**TASK BRIEF**
Where a line below holds the string "then", that line goes into the answer.

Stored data
#####

(** The loop that turns the exported text into HTML. *)
Definition html_line (line : string) : string :=
  let stripped := PyStr.strip line in
  if PyStr.startswith "[" stripped && PyStr.endswith "]" stripped
  then "<div class=" +:+ dq +:+ "section-header" +:+ dq +:+ ">" +:+ stripped +:+ "</div>"
  else if PyStr.nonempty stripped then line +:+ "<br>"
  else "<br>".

Definition lyrics_to_html (lyrics_text : string) : string :=
  String.concat EmptyString (map html_line (PyStr.split PyStr.nl lyrics_text)).

Section WebFrontEnd.
Context `{ModelService} `{ImageCodec} `{JsonReader} `{Documents}.

(** [werkzeug.utils.secure_filename]. *)
Variable secure_filename : string -> string.

(** [os.path.exists(p)] followed by [os.remove(p)]. *)
Definition remove_if_exists (p : string) (fs : gmap string bytes) : gmap string bytes :=
  match fs !! p with
  | Some _ => delete p fs
  | None => fs
  end.

(** The handler of [POST /process].  [timestamp] is the value of
    [datetime.now().strftime('%Y%m%d_%H%M%S')] read by the request.
    [ensure_folders] only creates directories, which the file map does
    not record; the outer [except] (answer [Request failed]) is for
    errors of the file system and is not reached here. *)
Definition process (request : ProcessRequest) (timestamp : string) (s : Sys)
  : Response * Sys :=
  match request_files request !! "file" with
  | None => (failure "No file uploaded", s)
  | Some file =>
      if negb (PyStr.nonempty (filename file))
         || negb (PyStr.endswith ".pdf" (filename file))
      then (failure "Please upload a PDF file", s)
      else
        let title := default "Unknown" (request_form request !! "title") in
        let api_key := default EmptyString (request_form request !! "api_key") in
        if negb (PyStr.nonempty api_key)
        then (failure "Please provide an OpenAI API key", s)
        else
          let input_path :=
            os_path_join UPLOAD_FOLDER
              (timestamp +:+ "_" +:+ secure_filename (filename file)) in
          let s1 := {| files := <[input_path := stream file]> (files s);
                       world := world s |} in
          let output_path :=
            os_path_join OUTPUT_FOLDER (timestamp +:+ "_output.pptx") in
          match process_sheet_music_with_gpt4
                  input_path output_path api_key title 1 true s1 with
          | (Ok processor, s2) =>
              let lyrics_path := PyStr.replace ".pptx" "_lyrics.txt" output_path in
              let lyrics_text :=
                match files s2 !! lyrics_path with
                | Some content => string_of_list_byte content
                | None => EmptyString
                end in
              let lyrics_html :=
                match files s2 !! lyrics_path with
                | Some _ => lyrics_to_html lyrics_text
                | None => EmptyString
                end in
              (jsonify (<["success" := JBool true]>
                       (<["lyrics_text" := JStr lyrics_text]>
                       (<["lyrics_html" := JStr lyrics_html]>
                       (<["pptx_path" := JStr (os_path_basename output_path)]> ∅)))),
               {| files := remove_if_exists input_path (files s2);
                  world := world s2 |})
          | (Raise e, s2) =>
              (failure ("Processing failed: " +:+ e),
               {| files := remove_if_exists input_path (files s2);
                  world := world s2 |})
          end
  end.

#####

**COMPLETED EXERCISE**
  then "<div class=" +:+ dq +:+ "section-header" +:+ dq +:+ ">" +:+ stripped +:+ "</div>"
  else if PyStr.nonempty stripped then line +:+ "<br>"
      then (failure "Please upload a PDF file", s)
        then (failure "Please provide an OpenAI API key", s)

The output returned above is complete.